Sebuah pengalaman yang dialami sendiri oleh penulis ketika mengunjungi orang sakit kusta bersama Sr. Krisanti, PRR di desa Oenino dapat memberi gambaran tentang usaha keras para suster dalam menghidupi semangat pendiri. Hari itu pada 4 Juni 2015, kami mengunjungi desa Oenino. Desa ini terdiri dari 3 dusun dengan jumlah penduduk + 2.000 jiwa. Mayoritas penduduknya beragama Kristen Protestan. Banyak penderita kusta tinggal di sini. Bapak Hendrikus kepala suku setempat, membantu kami untuk menjangkau rumah-rumah yang memiliki penderita kusta. Ketika melewati setiap perkampungan Dia hanya berteriak “kusta…kusta….kusta” dan langsung mendapat respon dari rumah-rumah yang dimaksud. Untuk menjangkau tempat ini kami harus berjalan kaki selama dua jam. Sr. Krisanti bercerita bahwa dia dan beberapa suster PRR sering mengunjungi tempat ini. Jalannya licin dan berbatu-batu, kami harus melewati semak-semak yang menakutkan terutama ketika pulang ke rumah bapak Kus pada malam hari. Peristiwa seperti ini sudah menjadi hal yang biasa kata Sr. Krisanti. Tidak jarang mereka melayani 2-3 hari baru kembali ke biara. Sr. Krisanti sangat ramah dan fasih dalam menggunakan bahasa setempat. Dialah yang berusaha

meyakinkan para penderita kusta untuk mendapatkan perawatan intensif di rumah sakit kusta Naob. Sebagaimana disaksikan penulis, dalam kunjungan itu Sr. Krisanti berhasil meyakinkan 6 orang pasien untuk dirawat di rumah sakit kusta Naob. Sr. Krisanti juga memberi pencerahan kepada mereka terkait penyakit kusta dan penularannya serta bagaimana mengakses obat. Terkait hal terakhir para penderita kusta mengakui bahwa mereka sering ditipu ketika harus mendapatkan obat kusta. Mereka harus membayar sejumlah uang kepada petugas puskesmas setempat yang sedianya harus diberi gratis untuk mereka.

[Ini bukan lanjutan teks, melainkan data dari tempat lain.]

(** Induction on values that reaches into arrays. *)
Lemma Value_array_ind (P : Value Num -> Prop) :
  P VUndefined -> P VNull -> (forall b, P (VBool b)) -> (forall n, P (VNumber n)) ->
  (forall s, P (VString s)) ->
  (forall l, Forall P l -> P (VArray l)) ->
  (forall ps, P (VObject ps)) ->
  forall v, P v.
Proof.
  intros Hu Hn Hb Hnum Hs Ha Ho.
  fix IH 1. intros [| |b|n|s|l|ps].
  - exact Hu.
  - exact Hn.
  - apply Hb.
  - apply Hnum.
  - apply Hs.
  - apply Ha. induction l as [|x l IHl]; constructor; [apply IH | exact IHl].
  - apply Ho.
Qed.

Lemma ToString_array_cons (x : Value Num) rest :
  ToString (VArray (x :: rest))
  = (do a <- (if nullish x then Ok [] else ToString x);
     match rest with
     | [] => Ok a
     | _ :: _ => do b <- ToString (VArray rest); Ok (a ++ lit "," ++ b)
     end).
Proof. reflexivity. Qed.

(** A conversion to string fails with a TypeError or not at all. *)
Lemma ToString_TypeError (v : Value Num) e : ToString v = Throw e -> e = TypeError.
Proof.
  revert e. induction v as [| |b|n|s|l IHl|ps] using Value_array_ind; intros e;
    try discriminate.
  - destruct b; discriminate.
  - induction IHl as [|x l Hx _ IH].
    + discriminate.
    + rewrite ToString_array_cons.
      destruct (nullish x); cbn [bind].
      * destruct l; [discriminate|].
        destruct (ToString (VArray (v :: l))) eqn:E; cbn [bind]; [discriminate|].
        intros [= <-]. now apply IH.
      * destruct (ToString x) eqn:Ex; cbn [bind]; [|intros [= <-]; now apply Hx].
        destruct l; [discriminate|].
        destruct (ToString (VArray (v :: l))) eqn:E; cbn [bind]; [discriminate|].
        intros [= <-]. now apply IH.
  - simpl. destruct (lookup_prop _ ps); [intros [= <-]; reflexivity | discriminate].
Qed.

(** What is not an array or an object always has a string form. *)
Lemma ToString_primitive (v : Value Num) :
  typeof_object v = false \/ v = VNull -> exists s, ToString v = Ok s.
Proof.
  intros [Hv | ->]; [|eexists; reflexivity].
  destruct v as [| |[|]| | | |]; try discriminate Hv; eexists; reflexivity.
Qed.

Lemma null_or_not (v : Value Num) : v = VNull \/ v <> VNull.
Proof. destruct v; (now left) || (right; discriminate). Qed.

Lemma unwrap_original_value (x : Value Num) :
  x <> VNull ->
  unwrap_original x = Ok (if typeof_object x then member x (lit "original") else x).
Proof.
  intros Hx. unfold unwrap_original. destruct x; try reflexivity. congruence.
Qed.

Lemma item_url_TypeError (slug : Value Num) e : item_url slug = Throw e -> e = TypeError.
Proof.
  unfold item_url. destruct (ToString slug) eqn:E; cbn [bind]; [discriminate|].
  intros [= <-]. eapply ToString_TypeError, E.
Qed.

Lemma simplifySearchItem_fine (item : Value Num) it :
  simplifySearchItem item = Ok it ->
  nullish item = false /\ exists slug, ToString (member item (lit "web_slug")) = Ok slug.
Proof.
  intros E. unfold simplifySearchItem in E.
  destruct (nullish item) eqn:Hn.
  - rewrite get_throws in E by assumption. discriminate.
  - split; [reflexivity|]. rewrite !(get_defined item) in E by assumption.
    cbn [bind] in E. unfold item_url in E.
    destruct (ToString (member item (lit "web_slug"))) as [slug|]; [eauto | discriminate].
Qed.

Lemma simplifySearchItem_TypeError (item : Value Num) e :
  simplifySearchItem item = Throw e -> e = TypeError.
Proof.
  intros E. unfold simplifySearchItem in E.
  destruct (nullish item) eqn:Hn.
  - rewrite get_throws in E by assumption. now injection E.
  - rewrite !(get_defined item) in E by assumption. cbn [bind] in E.
    destruct (item_url _) eqn:Hu; cbn [bind] in E; [discriminate|].
    injection E as <-. eapply item_url_TypeError, Hu.
Qed.

(** X1.  The search normalizer returns an item exactly when the raw item
    is not null or undefined and its slug has a string form; when it fails,
    it fails with a TypeError. *)
Theorem simplifySearchItem_domain (item : Value Num) :
  ((exists it, simplifySearchItem item = Ok it)
   <-> nullish item = false
       /\ exists slug, ToString (member item (lit "web_slug")) = Ok slug)
  /\ (forall e, simplifySearchItem item = Throw e -> e = TypeError).
Proof.
  split; [split|].
  - intros [it E]. eapply simplifySearchItem_fine, E.
  - intros [Hn [slug Hs]].
    destruct (simplifySearchItem_defined item slug Hn Hs) as (it & E & _). eauto.
  - apply simplifySearchItem_TypeError.
Qed.

Lemma simplifySearchItem_value (item : Value Num) slug :
  nullish item = false ->
  ToString (member item (lit "web_slug")) = Ok slug ->
  let price := member item (lit "price") in
  simplifySearchItem item
  = Ok {| si_id := member item (lit "id");
          si_title := member item (lit "title");
          si_price := opt price (lit "amount");
          si_currency := or_else (opt price (lit "currency")) EUR;
          si_city := opt (member item (lit "location")) (lit "city");
          si_distance := member item (lit "distance");
          si_slug := member item (lit "web_slug");
          si_url := ITEM_URL ++ slug;
          si_image := opt (opt (opt_first (member item (lit "images"))) (lit "urls"))
                          (lit "medium");
          si_sellerId := member item (lit "user_id");
          si_reserved := or_else (opt (member item (lit "reserved")) (lit "flag"))
                                 (VBool false);
          si_shippable := or_else (opt (member item (lit "shipping"))
                                       (lit "user_allows_shipping")) (VBool false);
          si_createdAt := member item (lit "created_at") |}.
Proof.
  intros Hn Hs. cbn zeta. unfold simplifySearchItem, item_url.
  rewrite !(get_defined item) by assumption. cbn [bind]. rewrite Hs. reflexivity.
Qed.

Pengalaman singkat ini melukiskan bahwa semangat pelayanan kepada orang-orang kusta cukup dihidupi oleh para suster di Naob. Para suster berani mengambil resiko dalam menjangkau para penderita kusta di daerah-daerah pedalaman. Satu kerinduan terbesar agar berjumpa dengan orang sakit, meyakinkan mereka dan membawa mereka untuk dirawat di rumah sakit kusta Naob. Ini semua adalah bagian dari pejuangan menghidupi semangat pendiri. Berat tetapi bagi seorang PRR tidak mundur karena menyadari bahwa dalam diri orang-orang sakit dan menderita hadir Kristus yang harus ditolong “ketika aku lapar kamu memberi aku makan, ketika aku haus kamu memberi aku minum, ketika aku sakit kamu mengunjungi aku” (Mat 25:35-36). Itulah sukacita Injil yang dapat diwartakan oleh para suster di Naob.